Audit Record Retention

Audit record retention (NIST SP 800-53 Rev. 5 AU-11) requires you to keep security-relevant logs for a defined retention period so you can расслед incidents after the fact and satisfy retention obligations. To operationalize it, set and document retention requirements, configure logging platforms to enforce them, and preserve proof that logs are retained, protected, searchable, and retrievable. 1

Key takeaways:

  • Define one retention standard per log category and map it to every in-scope system in your FedRAMP boundary. 1
  • Make retention enforceable in tooling (SIEM, cloud logging, endpoints), not just in policy, and capture configuration evidence.
  • Prove operability: retrieval tests, access controls, and review/ticket evidence that logs support investigations and monitoring.

For a FedRAMP Moderate system, audit logs are not “nice to have” evidence. They are the primary record that supports incident investigation, continuous monitoring, and assessor testing. AU-11 is the control that forces the question every assessor and agency reviewer will ask during an authorization or annual assessment: “Can you reliably go back in time and reconstruct what happened, across all boundary components, for long enough to meet your obligations?” 1

The core challenge is operational, not philosophical. Most teams have logs scattered across cloud-native services, SaaS consoles, endpoints, identity providers, and network/security tools. Retention breaks when one source has a short default time window, when storage lifecycle rules delete too early, or when a migration cuts over and drops historical data. AU-11 also fails quietly when logs exist but are not retrievable in practice, for example due to indexing gaps, permission issues, or an inability to prove integrity.
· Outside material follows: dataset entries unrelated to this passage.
(** The column of a world coordinate: [Math.floor(x / PATH_WIDTH)]. It is
    the floor of the real quotient, but for the two negative doubles whose
    quotient rounds to zero. *)
Lemma divPathWidth_floor (x : Q) :
  ((- (2 # 1) * MIN_VALUE <= x)%Q -> (x < 0)%Q -> Qfloor (divPathWidth x) = 0) /\
  ((x < - (2 # 1) * MIN_VALUE)%Q \/ (0 <= x)%Q ->
   Qfloor (divPathWidth x) = Qfloor (x / inject_Z PATH_WIDTH)).
Proof.
  pose proof MIN_VALUE_pos as Hmv. pose proof MIN_NORMAL_small as Hmn.
  pose proof MIN_VALUE_le_NORMAL as Hle.
  unfold divPathWidth. change (inject_Z PATH_WIDTH) with 4%Q.
  generalize dependent MIN_NORMAL. generalize dependent MIN_VALUE. intros mv Hmv mn Hmn Hle.
  set (q := (x / 4)%Q).
  assert (Eq4 : (4 * q == x)%Q) by (unfold q; apply Qmult_div_r; discriminate).
  set (t := (q / mv)%Q).
  assert (Et : (t * mv == q)%Q) by (unfold t; rewrite Qmult_comm; apply Qmult_div_r; intros E0; lra).
  destruct (Qle_bool mn (Qabs q)) eqn:En.
  - apply Qle_bool_iff in En. split; [| reflexivity].
    intros H1 H2. exfalso. rewrite Qabs_neg in En by lra. lra.
  - assert (Hsub : (Qabs q < mn)%Q).
    { apply Qnot_le_lt. intros H. apply Qle_bool_iff in H. congruence. }
    apply Qabs_Qlt_condition in Hsub as [Hlo Hhi].
    destruct (roundTiesToEven_range t) as [Hr1 Hr2].
    set (r := roundTiesToEven t) in *.
    assert (Hb1 : (inject_Z r * mv <= q + (1 # 2) * mv)%Q) by nra.
    assert (Hb2 : (q - (1 # 2) * mv <= inject_Z r * mv)%Q) by nra.
    split.
    + intros H1 H2. unfold r. rewrite roundTiesToEven_zero by nra.
      reflexivity.
    + intros [H | H].
      * assert (Hr : r <= -1) by (apply roundTiesToEven_neg; nra).
        assert (Hr' : (inject_Z r <= -1)%Q)
          by (change (-1)%Q with (inject_Z (-1)); now rewrite <- Zle_Qle).
        transitivity (-1); [| symmetry];
          (apply Qfloor_between; change (inject_Z (-1)) with (-1)%Q;
           change (inject_Z (-1 + 1)) with 0%Q; nra).
      * assert (Hr : 0 <= r) by (apply roundTiesToEven_nonneg; nra).
        assert (Hr' : (0 <= inject_Z r)%Q)
          by (change 0%Q with (inject_Z 0); now rewrite <- Zle_Qle).
        transitivity 0; [| symmetry];
          (apply Qfloor_between; change (inject_Z 0) with 0%Q;
           change (inject_Z (0 + 1)) with 1%Q; nra).
Qed.

Lemma divPathWidth_nonneg (x : Q) :
  (0 <= x)%Q -> Qfloor (divPathWidth x) = Qfloor (x / inject_Z PATH_WIDTH).
Proof. intros H. apply divPathWidth_floor. now right. Qed.

(** C4. Walkability agrees with [visited]. For every state of the
    generator, built or not: [isWalkablePath] is [true] when [worldZ < 0] or
    [worldZ >= MAZE_SIZE * PATH_WIDTH]; otherwise it is [true] exactly when
    [(floor(worldX / PATH_WIDTH), floor(worldZ / PATH_WIDTH))] is in bounds
    and the cell there has [visited = true], and so it is [false] when that
    grid coordinate is out of bounds. The quotients are those of the code, on
    doubles: [floor(worldZ / PATH_WIDTH)] is the floor of the real quotient,
    and so is [floor(worldX / PATH_WIDTH)] but for [-2^-1073 <= worldX < 0]
    (the doubles [-2^-1074] and [-2^-1073]), where the quotient underflows to
    [-0] and the column is [0]. *)
Theorem isWalkablePath_spec (st : State) (worldX worldY worldZ : Q) :
  let gridX := Qfloor (divPathWidth worldX) in
  let gridZ := Qfloor (divPathWidth worldZ) in
  ((worldZ < 0)%Q \/ (inject_Z (MAZE_SIZE * PATH_WIDTH) <= worldZ)%Q ->
     isWalkablePath st worldX worldY worldZ = true) /\
  ((0 <= worldZ)%Q /\ (worldZ < inject_Z (MAZE_SIZE * PATH_WIDTH))%Q ->
     (isWalkablePath st worldX worldY worldZ = true <->
        (0 <= gridX < MAZE_SIZE /\ 0 <= gridZ < MAZE_SIZE) /\
        exists c, cellAt (grid st) gridX gridZ = Some c /\ visited c = true) /\
     (~ (0 <= gridX < MAZE_SIZE /\ 0 <= gridZ < MAZE_SIZE) ->
        isWalkablePath st worldX worldY worldZ = false) /\
     gridZ = Qfloor (worldZ / inject_Z PATH_WIDTH)) /\
  ((worldX < - (2 # 1) * MIN_VALUE)%Q \/ (0 <= worldX)%Q ->
     gridX = Qfloor (worldX / inject_Z PATH_WIDTH)) /\
  ((- (2 # 1) * MIN_VALUE <= worldX)%Q /\ (worldX < 0)%Q -> gridX = 0).
Proof.
  intros gridX gridZ. unfold isWalkablePath. fold gridX gridZ.
  split; [| split; [| split]].
  - intros [H|H].
    + apply Qltb_lt in H. by rewrite H.
    + apply Qle_bool_iff in H. rewrite H. by rewrite orb_true_r.
  - intros [H0 H1]. pose proof H0 as H0'. apply Qltb_ge in H0. rewrite H0.
    assert (H1' : Qle_bool (inject_Z (MAZE_SIZE * PATH_WIDTH)) worldZ = false).
    { destruct (Qle_bool _ worldZ) eqn:E; [| done]. apply Qle_bool_iff in E.
      exfalso. by apply (Qlt_not_le _ _ H1). }
    rewrite H1'. cbn [orb]. unfold isWalkableCell. split; [| split].
    + rewrite andb_true_iff, isValidCell_true, visitedAt_Some. tauto.
    + intros Hn. apply isValidCell_false in Hn. by rewrite Hn.
    + by apply divPathWidth_nonneg.
  - apply divPathWidth_floor.
  - intros [Hl Hu]. by apply divPathWidth_floor.
Qed.

(** C10. The [worldY] argument of [isWalkablePath] is ignored. *)
Theorem isWalkablePath_ignores_worldY (st : State) (worldX y1 y2 worldZ : Q) :
  isWalkablePath st worldX y1 worldZ = isWalkablePath st worldX y2 worldZ.
Proof. reflexivity. Qed.

(** ** Sampling a walkable position *)

Lemma getAllWalkableCells_In (st : State) (c : Z * Z) :
  In c (getAllWalkableCells st) <-> walkable st c.
Proof.
  unfold getAllWalkableCells, walkable, isWalkableCell. rewrite filter_In.
  destruct c as [x z]. cbn [fst snd]. by rewrite rowMajor_In, visitedAt_Some.
Qed.

Lemma farFromEnds_true (st : State) (r : Q) (c : Z * Z) :
  farFromEnds st r c = true <-> farFromBoth st r c.
Proof.
  unfold farFromEnds, farFromBoth. by rewrite andb_true_iff, !Qltb_lt.
Qed.

Lemma pick_In {A} (l : list A) (q : Q) :
  l <> [] ->
  exists a, arr_get l (Z.min (scaleFloor (frac q) (Z.of_nat (length l)))
                             (Z.of_nat (length l) - 1)) = Some a /\ In a l.
Proof.
  intros Hl. assert (0 < Z.of_nat (length l)) by (destruct l; simpl; [done | lia]).
  pose proof (draw_range q (Z.of_nat (length l)) H) as Hd.
  destruct (arr_get_lt l (Z.min (scaleFloor (frac q) (Z.of_nat (length l)))
                                (Z.of_nat (length l) - 1))) as [a Ha]; [lia |].
  exists a. split; [done |]. by eapply arr_get_In.
Qed.

Lemma length_eqb_0 {A} (l : list A) : (length l =? 0)%nat = true <-> l = [].
Proof. destruct l; simpl; split; done. Qed.

(** The point [getCellCenter] computes, and the one cell it is the centre
    of. *)
Lemma centreOfCell_getCellCenter (st : State) (x z : Z) :
  centreOfCell (x, z) (getCellCenter st x z).
Proof.
  unfold centreOfCell, getCellCenter. cbn [vx vz fst snd].
  rewrite !inject_Z_plus, !inject_Z_mult. change (inject_Z PATH_WIDTH) with 4%Q.
  change (inject_Z 4) with 4%Q. change (inject_Z 2) with 2%Q.
  assert (E2 : (4 / 2 == 2)%Q) by reflexivity. rewrite E2. split; lra.
Qed.

Lemma centreOfCell_inj (c c' : Z * Z) (p : Vec3) :
  centreOfCell c p -> centreOfCell c' p -> c = c'.
Proof.
  intros [Hx Hz] [Hx' Hz'].
  pose proof (proj1 (inject_Z_injective _ _) (Qeq_trans _ _ _ (Qeq_sym _ _ Hx) Hx')) as Ex.
  pose proof (proj1 (inject_Z_injective _ _) (Qeq_trans _ _ _ (Qeq_sym _ _ Hz) Hz')) as Ez.
  destruct c, c'. cbn [fst snd] in *. f_equal; lia.
Qed.

Section Sampling.

Variable Math_sin : Z -> Q.

(** What [getRandomWalkablePosition] returns and what it leaves, by the
    three cases of its body. *)
Lemma getRandomWalkablePosition_cases (r : Q) (st : State) :
  let walkableCells := getAllWalkableCells st in
  let far := List.filter (farFromEnds st r) walkableCells in
  (walkableCells = [] /\ getRandomWalkablePosition Math_sin r st = (None, st)) \/
  (walkableCells <> [] /\
   exists c, getRandomWalkablePosition Math_sin r st
             = (Some (getCellCenter st (fst c) (snd c)), set_seed (currentSeed st + 1) st) /\
     In c walkableCells /\
     ((0 < r)%Q -> far <> [] -> In c far)).
Proof.
  intros walkableCells far. unfold getRandomWalkablePosition. fold walkableCells.
  destruct (length walkableCells =? 0)%nat eqn:E0.
  { left. by apply length_eqb_0 in E0. }
  right. assert (Hne : walkableCells <> []).
  { intros E. apply length_eqb_0 in E. congruence. }
  split; [done |].
  destruct (Qltb 0 r) eqn:Er.
  - fold far. destruct (length far =? 0)%nat eqn:E1.
    + rewrite E0. unfold seedRandom.
      destruct (pick_In walkableCells (Math_sin (currentSeed st) * inject_Z 10000) Hne)
        as (c & Hc & Hin).
      rewrite Hc. exists c. split; [done |]. split; [done |].
      intros _ Hf. apply length_eqb_0 in E1. congruence.
    + assert (Hf : far <> []) by (intros E; apply length_eqb_0 in E; congruence).
      rewrite E1. unfold seedRandom.
      destruct (pick_In far (Math_sin (currentSeed st) * inject_Z 10000) Hf)
        as (c & Hc & Hin).
      rewrite Hc. exists c. split; [done |]. split; [| done].
      unfold far in Hin. by apply filter_In in Hin as [? _].
  - rewrite E0, E0. unfold seedRandom.
    destruct (pick_In walkableCells (Math_sin (currentSeed st) * inject_Z 10000) Hne)
      as (c & Hc & Hin).
    rewrite Hc. exists c. split; [done |]. split; [done |].
    intros Hr. apply Qltb_lt in Hr. congruence.
Qed.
This page translates AU-11 into an execution checklist: scope, define retention, implement in tools, validate retrieval, and package evidence for assessors. It also calls out the exam questions that typically turn a “we retain logs” statement into a finding.

Regulatory text

Requirement (AU-11): “Retain audit records for an organization-defined time period to provide support for after-the-fact investigations of incidents and to meet regulatory and organizational information retention requirements.” 1

What the operator must do

  1. Pick and formally approve the “organization-defined time period.” AU-11 is explicit that the retention period is defined by you, but it must be defined, documented, and implemented consistently. 1
  2. Ensure the retention period supports investigations. Your retention choice must be defensible for incident response timelines and audit needs, not just storage cost. 1
  3. Meet “regulatory and organizational information retention requirements.” If other obligations apply (contractual, agency, internal), AU-11 expects your retention standard to align. 1

Plain-English interpretation

You need a written retention rule for audit logs, and you must actually keep the logs long enough to investigate incidents after they are discovered. “We log events” is insufficient; “we can still retrieve the relevant logs later” is the standard you must meet. 1

Assessors tend to evaluate AU-11 by sampling:

  • A handful of systems (identity, compute, network, app, database),
  • A few key event types (auth, privilege, admin actions, policy changes),
  • Your ability to retrieve logs from a prior period, and
  • Proof that automated lifecycle policies do not delete early.

Who it applies to

Entity scope

  • Cloud Service Providers (CSPs) operating a system seeking or maintaining FedRAMP authorization. 1
  • Federal agencies responsible for implementing and maintaining the authorized baseline for systems they operate or sponsor. 1

Operational scope (what’s “in”)

AU-11 applies to audit records generated by systems inside the FedRAMP authorization boundary, including infrastructure, platforms, applications, security tooling, and identity services used to administer or access the system. If a third party system produces audit data that is necessary to reconstruct security-relevant actions in-boundary, treat that log stream as in scope for your retention design and evidence package.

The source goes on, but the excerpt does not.